> **AIM OF THE TASK**
What is the number of lines in these entries that contain "Hlist"? State it alone.

> **DATA SUPPLIED**
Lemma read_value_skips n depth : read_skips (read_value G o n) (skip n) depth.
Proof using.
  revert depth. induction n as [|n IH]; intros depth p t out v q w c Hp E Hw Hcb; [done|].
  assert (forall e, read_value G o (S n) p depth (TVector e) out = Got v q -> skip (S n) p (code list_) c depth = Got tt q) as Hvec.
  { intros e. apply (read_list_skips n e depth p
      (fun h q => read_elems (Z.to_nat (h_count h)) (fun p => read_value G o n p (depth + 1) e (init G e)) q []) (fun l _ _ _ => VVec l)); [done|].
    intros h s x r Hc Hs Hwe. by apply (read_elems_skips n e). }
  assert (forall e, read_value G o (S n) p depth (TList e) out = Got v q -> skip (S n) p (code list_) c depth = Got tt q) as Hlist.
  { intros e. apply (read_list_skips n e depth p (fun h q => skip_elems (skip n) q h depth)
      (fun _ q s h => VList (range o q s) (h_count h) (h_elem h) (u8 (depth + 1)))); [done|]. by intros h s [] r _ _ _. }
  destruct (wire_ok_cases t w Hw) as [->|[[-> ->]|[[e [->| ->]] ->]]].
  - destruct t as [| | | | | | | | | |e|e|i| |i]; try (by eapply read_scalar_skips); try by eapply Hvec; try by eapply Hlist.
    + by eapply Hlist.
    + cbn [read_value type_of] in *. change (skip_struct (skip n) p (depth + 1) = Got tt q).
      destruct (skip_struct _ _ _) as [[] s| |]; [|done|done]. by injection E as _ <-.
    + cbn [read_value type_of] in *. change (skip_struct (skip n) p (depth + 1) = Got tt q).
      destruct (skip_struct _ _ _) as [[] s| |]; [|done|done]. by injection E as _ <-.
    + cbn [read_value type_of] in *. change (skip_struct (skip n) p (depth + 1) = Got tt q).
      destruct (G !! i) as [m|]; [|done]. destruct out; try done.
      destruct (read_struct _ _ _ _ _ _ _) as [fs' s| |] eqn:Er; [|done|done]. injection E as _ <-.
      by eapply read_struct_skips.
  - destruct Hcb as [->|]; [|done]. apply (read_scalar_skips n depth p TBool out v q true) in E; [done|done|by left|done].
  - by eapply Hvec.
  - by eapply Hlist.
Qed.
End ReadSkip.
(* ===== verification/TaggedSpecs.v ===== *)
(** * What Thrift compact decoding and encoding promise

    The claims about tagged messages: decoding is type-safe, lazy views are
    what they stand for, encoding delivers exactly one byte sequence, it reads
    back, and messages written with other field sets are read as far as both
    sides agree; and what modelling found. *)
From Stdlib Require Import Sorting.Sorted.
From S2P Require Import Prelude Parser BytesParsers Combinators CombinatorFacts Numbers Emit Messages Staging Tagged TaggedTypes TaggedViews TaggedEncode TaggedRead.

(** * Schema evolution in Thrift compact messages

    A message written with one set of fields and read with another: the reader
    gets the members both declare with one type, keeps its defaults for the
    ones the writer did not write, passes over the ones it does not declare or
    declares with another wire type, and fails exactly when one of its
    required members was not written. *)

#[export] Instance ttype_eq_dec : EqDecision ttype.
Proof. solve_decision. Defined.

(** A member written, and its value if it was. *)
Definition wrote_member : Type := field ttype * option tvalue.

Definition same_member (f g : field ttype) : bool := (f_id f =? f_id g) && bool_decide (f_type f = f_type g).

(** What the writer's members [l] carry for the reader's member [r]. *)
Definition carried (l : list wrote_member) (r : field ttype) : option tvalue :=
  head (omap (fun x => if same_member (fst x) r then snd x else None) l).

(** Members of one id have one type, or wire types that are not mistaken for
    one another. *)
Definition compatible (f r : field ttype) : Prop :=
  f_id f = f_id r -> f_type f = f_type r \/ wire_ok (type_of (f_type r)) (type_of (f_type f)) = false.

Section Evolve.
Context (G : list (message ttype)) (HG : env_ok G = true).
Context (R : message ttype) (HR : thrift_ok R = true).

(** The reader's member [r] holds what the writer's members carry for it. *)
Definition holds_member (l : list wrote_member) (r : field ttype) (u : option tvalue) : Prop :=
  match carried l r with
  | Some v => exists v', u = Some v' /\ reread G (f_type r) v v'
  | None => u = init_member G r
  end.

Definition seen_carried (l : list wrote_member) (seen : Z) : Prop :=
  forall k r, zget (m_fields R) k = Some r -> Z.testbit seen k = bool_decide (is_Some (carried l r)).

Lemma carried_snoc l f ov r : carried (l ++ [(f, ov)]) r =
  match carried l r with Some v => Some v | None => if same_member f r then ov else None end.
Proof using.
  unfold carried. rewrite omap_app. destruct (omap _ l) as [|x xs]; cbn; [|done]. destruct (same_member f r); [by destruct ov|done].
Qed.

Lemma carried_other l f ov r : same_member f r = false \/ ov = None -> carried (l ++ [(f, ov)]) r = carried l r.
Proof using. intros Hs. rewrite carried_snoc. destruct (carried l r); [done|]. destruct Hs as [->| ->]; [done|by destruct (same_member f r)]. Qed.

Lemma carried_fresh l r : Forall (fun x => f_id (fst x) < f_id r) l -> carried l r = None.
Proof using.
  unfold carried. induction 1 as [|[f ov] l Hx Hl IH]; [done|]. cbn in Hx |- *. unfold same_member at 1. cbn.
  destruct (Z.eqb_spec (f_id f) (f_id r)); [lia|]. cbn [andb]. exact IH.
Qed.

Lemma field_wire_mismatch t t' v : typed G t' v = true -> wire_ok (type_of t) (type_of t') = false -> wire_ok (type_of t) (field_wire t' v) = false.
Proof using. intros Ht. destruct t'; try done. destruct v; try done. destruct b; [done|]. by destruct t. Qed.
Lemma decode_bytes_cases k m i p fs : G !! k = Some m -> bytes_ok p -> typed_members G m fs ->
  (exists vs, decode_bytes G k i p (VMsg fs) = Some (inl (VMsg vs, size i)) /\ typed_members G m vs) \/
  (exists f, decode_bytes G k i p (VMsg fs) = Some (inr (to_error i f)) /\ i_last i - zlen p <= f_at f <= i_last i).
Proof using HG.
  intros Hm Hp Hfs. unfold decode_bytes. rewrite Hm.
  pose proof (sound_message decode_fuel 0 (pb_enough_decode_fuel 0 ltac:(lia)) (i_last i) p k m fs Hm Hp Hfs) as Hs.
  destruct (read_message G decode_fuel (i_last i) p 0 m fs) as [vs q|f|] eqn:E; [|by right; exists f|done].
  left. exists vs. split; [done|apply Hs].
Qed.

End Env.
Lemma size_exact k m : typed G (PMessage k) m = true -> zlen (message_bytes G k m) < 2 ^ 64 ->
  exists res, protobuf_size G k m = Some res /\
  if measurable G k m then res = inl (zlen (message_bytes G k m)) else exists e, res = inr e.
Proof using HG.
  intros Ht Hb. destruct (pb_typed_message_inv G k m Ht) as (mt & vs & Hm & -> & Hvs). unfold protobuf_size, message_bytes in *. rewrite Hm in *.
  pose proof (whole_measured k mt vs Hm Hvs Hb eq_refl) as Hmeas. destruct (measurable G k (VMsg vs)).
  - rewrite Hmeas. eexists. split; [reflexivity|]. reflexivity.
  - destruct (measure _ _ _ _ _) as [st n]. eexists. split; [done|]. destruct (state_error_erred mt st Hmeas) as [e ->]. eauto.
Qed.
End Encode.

> **EXERCISE OUTPUT**
4